コロナパンデミックは人のライフスタイルをガラリと変えてしまいつつある。ウイルスは瞬く間に世界中に拡がり、東京が初の緊急事態宣言を発令してからたった1年しか経っていないが、人のライフスタイルには劇的な変化があった。そのひとつがスポーツクラブやジムの類だ。
まず富裕層が、いわゆる大衆ジムからプライベイトやパーソナルにあっさりシフトした。日常的に投資的感覚を磨く彼らは、こういう時の行動の選択は実に迅速である。そもそも彼らは、持ち上げる負荷や筋肉量を増やすのが目的のトレーニングというものに長いこと疑問を抱き辟易しつつも、なんとなくやり過ごしていた。大きくシフトチェンジする契機や理由が見つからなかっただけだった。
ところが唐突にコロナウイルスがその契機になった。
山口君はビジネスをサーフィンに例えている。波待ちの群からパッと抜け出し絶好の波を戴くには、自分の直感を信じて皆よりずっと早くにパドリングし始めねばならない。
山口君はコロナ襲来のずっと前から、富裕層が好みそうなアジト的建物を探し回り、スポンサーに金を出させては買取り、着々と、プライベイトジムスタジオを都内随所に準備していた。彼はコロナ襲来を予想していたわけではない。

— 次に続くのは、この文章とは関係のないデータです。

(** * MealMapper: the data-access layer of the recipe server

    A shallow embedding of [server/appService.js] (connection wrapper and
    query executors) and [server/appController.js] (route handlers), with
    the properties of the request/response layer proved over it.

    Asynchronous functions are run to completion one after the other:
    every [await] is a sequencing point of a state-and-exception monad over
    a [World] that holds the database, the console and the outcomes the
    driver is going to report. *)

From Stdlib Require Import ZArith List String Bool Lia Sorted Permutation.
Import ListNotations.
Local Open Scope string_scope.
Local Open Scope Z_scope.

(** ** JavaScript values that cross the executor/handler boundary *)

Inductive JsVal : Type :=
| JUndefined
| JNull
| JBool (b : bool)
| JNum (n : Z)
| JStr (s : string).

(** ToBoolean, as used by [if (response)] and [!response]. *)
Definition truthy (v : JsVal) : bool :=
  match v with
  | JUndefined | JNull => false
  | JBool b => b
  | JNum n => negb (n =? 0)
  | JStr s => negb (s =? "")%string
  end.

Inductive Error : Type :=
| DbError (message : string)
| TypeError (message : string).

(** The completion of an awaited call: a value, or a thrown error
    (a rejected promise). *)
Inductive Outcome (A : Type) : Type :=
| Returned (a : A)
| Thrown (err : Error).
Arguments Returned {A} a.
Arguments Thrown {A} err.

(** ** The relational store *)

Inductive Value : Type :=
| VNull
| VNum (n : Z)
| VStr (s : string).

Definition Row : Type := list Value.

Record Location : Type := mkLocation
  { Street : string; City : string; Province : string; LocationType : string }.

(** A row of [RecipeCreated2]. *)
Record Recipe : Type := mkRecipe
  { RecipeID : Z; RecipeName : string; Cuisine : string;
    CookingTime : string; UserID : Z }.

(** A row of [RecipeCreated1]: the level of a cuisine. *)
Record CuisineLevel : Type := mkCuisineLevel
  { level_Cuisine : string; RecipeLevel : string }.

(** A row of [Users2], the table the recipe queries join for the creator. *)
Record Creator : Type := mkCreator
  { creator_UserID : Z; creator_UserName : string }.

何が来るかわからないけれども「何か大きな波」が来たら即座に使おうと準備していたと言う。
そこに現れたのが奥村君だった。山口君が準備してきたプライベイトジムをうまく利用し、奥村君は富裕層女性特に「キャリア女性」を標的にした蜜室レッスンサービスを文字通り「あっという間に」開始した。実はその事業をやらせようと思っていた男の子が、奥村君以外に数人いたのだが、奥村君のスピードがあまりに速かったため、他の男の子にこの話が回ることはなかった。
彼は自分が大学ラグビー部員であることを何の言い訳にもしなかったのである。合宿があるからとか試合があるからとか、そういうことを理由に「責任ある仕事ができないかもしれない」などと言う甘えたことを一切言わず、「やります!」と言ってすぐに始めた。だから多くの東京の娼年の男の子たちを尻目に、一躍トップに躍り出ることに成功したのだ。
資本主義で勝組になる条件の一つが「迅速な行動化」である。奥村君だけがそれに相応しい速さで行動し、山口君が準備していた材料全てを譲り受けコロナの大波に乗ったのである。
30分10万円のサービスを奥村くんは1日に5本から10本こなす。2時間半から5時間で、50万から100万円稼ぐということである。1日で。
貧困層からすると考えられない金額かもしれないが、富裕層からすると安すぎるくらいである。実際、奥村君のレッスンを受けた私の友人の女医たちは「安すぎる、もっと高くして欲しい」と言っていたし、私もそう思う。